(* ===== verification/PriorityQueue.v ===== *)
(** The priority queue of aws/common/priority_queue.h, which the client keeps parts
    in by part number: what the sources rely on, and an instance. *)

From Stdlib Require Import Sorted.
From S2P Require Import Prelude.

(** A min-queue of [A] by [key].  [pq_elems] lists what it holds, in no order that
    anything may depend on. *)
Class AwsPriorityQueue (A : Type) (key : A → Z) := {
  pq : Type;
  pq_elems : pq → list A;
  pq_empty : pq;
  (** [None] when the queue could not grow. *)
  aws_priority_queue_push : pq → A → option pq;
  aws_priority_queue_top : pq → option A;
  aws_priority_queue_pop : pq → option (A * pq);
}.
Arguments pq A key {_}.

Class AwsPriorityQueueLaws (A : Type) (key : A → Z) (Q : AwsPriorityQueue A key) : Prop := {
  pq_elems_empty : pq_elems pq_empty = [];
  pq_push_elems q a q' : aws_priority_queue_push q a = Some q' → pq_elems q' ≡ₚ a :: pq_elems q;
  pq_top_None q : aws_priority_queue_top q = None ↔ pq_elems q = [];
  pq_top_min q a b : aws_priority_queue_top q = Some a → b ∈ pq_elems q → key a ≤ key b;
  pq_pop_top q a : aws_priority_queue_top q = Some a →
    ∃ q', aws_priority_queue_pop q = Some (a, q') ∧ pq_elems q ≡ₚ a :: pq_elems q';
}.

(** A queue kept sorted. *)
Section sorted.
Context {A : Type} (key : A → Z).

Fixpoint insert_sorted (a : A) (l : list A) : list A :=
  match l with
  | [] => [a]
  | b :: l' => if key a <=? key b then a :: l else b :: insert_sorted a l'
  end.

Lemma insert_sorted_perm a l : insert_sorted a l ≡ₚ a :: l.
Proof.
  induction l as [|b l IH]; simpl; [done|]. destruct (key a <=? key b); [done|]. rewrite IH. constructor.
Qed.

Definition key_le (a b : A) : Prop := key a ≤ key b.

Lemma insert_sorted_sorted a l : StronglySorted key_le l → StronglySorted key_le (insert_sorted a l).
Proof.
  unfold key_le. induction 1 as [|b l Hl IH Hb]; simpl; [by repeat constructor|].
  destruct (Z.leb_spec (key a) (key b)).
  - constructor; [by constructor|]. constructor; [done|]. rewrite list.Forall_forall in *. intros c Hc. specialize (Hb c Hc). lia.
  - constructor; [done|]. rewrite insert_sorted_perm. constructor; [lia|done].
Qed.

Definition sorted_queue : Type := { l : list A | StronglySorted key_le l }.

#[local] Instance sorted_pq : AwsPriorityQueue A key := {|
  pq := sorted_queue;
  pq_elems q := proj1_sig q;
  pq_empty := exist _ [] (SSorted_nil _);
  aws_priority_queue_push q a := Some (exist _ (insert_sorted a (proj1_sig q)) (insert_sorted_sorted _ _ (proj2_sig q)));
  aws_priority_queue_top q := head (proj1_sig q);
  aws_priority_queue_pop q :=
    match q with
    | exist _ [] _ => None
    | exist _ (a :: l) H => Some (a, exist _ l (proj1 (StronglySorted_inv H)))
    end;
|}.

#[local] Instance sorted_pq_laws : AwsPriorityQueueLaws A key sorted_pq.
Proof.
  split; [done|..].
  - intros [l Hl] a q' [= <-]. simpl. apply insert_sorted_perm.
  - intros [[|a l] Hl]; simpl; by split.
  - intros [[|b l] Hl] a c; simpl; [done|]. intros [= ->] [->|Hc]%elem_of_cons; [done|].
    apply StronglySorted_inv in Hl as [_ Hl]. rewrite list.Forall_forall in Hl. by apply Hl.
  - intros [[|b l] Hl] a; simpl; [done|]. intros [= ->]. eexists. by split.
Qed.
End sorted.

• REQUIRED WORK:
The data should be printed again exactly, line for line.

• EXERCISE ANSWER:
(* ===== verification/PriorityQueue.v ===== *)
(** The priority queue of aws/common/priority_queue.h, which the client keeps parts
    in by part number: what the sources rely on, and an instance. *)

From Stdlib Require Import Sorted.
From S2P Require Import Prelude.

(** A min-queue of [A] by [key].  [pq_elems] lists what it holds, in no order that
    anything may depend on. *)
Class AwsPriorityQueue (A : Type) (key : A → Z) := {
  pq : Type;
  pq_elems : pq → list A;
  pq_empty : pq;
  (** [None] when the queue could not grow. *)
  aws_priority_queue_push : pq → A → option pq;
  aws_priority_queue_top : pq → option A;
  aws_priority_queue_pop : pq → option (A * pq);
}.
Arguments pq A key {_}.

Class AwsPriorityQueueLaws (A : Type) (key : A → Z) (Q : AwsPriorityQueue A key) : Prop := {
  pq_elems_empty : pq_elems pq_empty = [];
  pq_push_elems q a q' : aws_priority_queue_push q a = Some q' → pq_elems q' ≡ₚ a :: pq_elems q;
  pq_top_None q : aws_priority_queue_top q = None ↔ pq_elems q = [];
  pq_top_min q a b : aws_priority_queue_top q = Some a → b ∈ pq_elems q → key a ≤ key b;
  pq_pop_top q a : aws_priority_queue_top q = Some a →
    ∃ q', aws_priority_queue_pop q = Some (a, q') ∧ pq_elems q ≡ₚ a :: pq_elems q';
}.

(** A queue kept sorted. *)
Section sorted.
Context {A : Type} (key : A → Z).

Fixpoint insert_sorted (a : A) (l : list A) : list A :=
  match l with
  | [] => [a]
  | b :: l' => if key a <=? key b then a :: l else b :: insert_sorted a l'
  end.

Lemma insert_sorted_perm a l : insert_sorted a l ≡ₚ a :: l.
Proof.
  induction l as [|b l IH]; simpl; [done|]. destruct (key a <=? key b); [done|]. rewrite IH. constructor.
Qed.

Definition key_le (a b : A) : Prop := key a ≤ key b.

Lemma insert_sorted_sorted a l : StronglySorted key_le l → StronglySorted key_le (insert_sorted a l).
Proof.
  unfold key_le. induction 1 as [|b l Hl IH Hb]; simpl; [by repeat constructor|].
  destruct (Z.leb_spec (key a) (key b)).
  - constructor; [by constructor|]. constructor; [done|]. rewrite list.Forall_forall in *. intros c Hc. specialize (Hb c Hc). lia.
  - constructor; [done|]. rewrite insert_sorted_perm. constructor; [lia|done].
Qed.

Definition sorted_queue : Type := { l : list A | StronglySorted key_le l }.

#[local] Instance sorted_pq : AwsPriorityQueue A key := {|
  pq := sorted_queue;
  pq_elems q := proj1_sig q;
  pq_empty := exist _ [] (SSorted_nil _);
  aws_priority_queue_push q a := Some (exist _ (insert_sorted a (proj1_sig q)) (insert_sorted_sorted _ _ (proj2_sig q)));
  aws_priority_queue_top q := head (proj1_sig q);
  aws_priority_queue_pop q :=
    match q with
    | exist _ [] _ => None
    | exist _ (a :: l) H => Some (a, exist _ l (proj1 (StronglySorted_inv H)))
    end;
|}.

#[local] Instance sorted_pq_laws : AwsPriorityQueueLaws A key sorted_pq.
Proof.
  split; [done|..].
  - intros [l Hl] a q' [= <-]. simpl. apply insert_sorted_perm.
  - intros [[|a l] Hl]; simpl; by split.
  - intros [[|b l] Hl] a c; simpl; [done|]. intros [= ->] [->|Hc]%elem_of_cons; [done|].
    apply StronglySorted_inv in Hl as [_ Hl]. rewrite list.Forall_forall in Hl. by apply Hl.
  - intros [[|b l] Hl] a; simpl; [done|]. intros [= ->]. eexists. by split.
Qed.
End sorted.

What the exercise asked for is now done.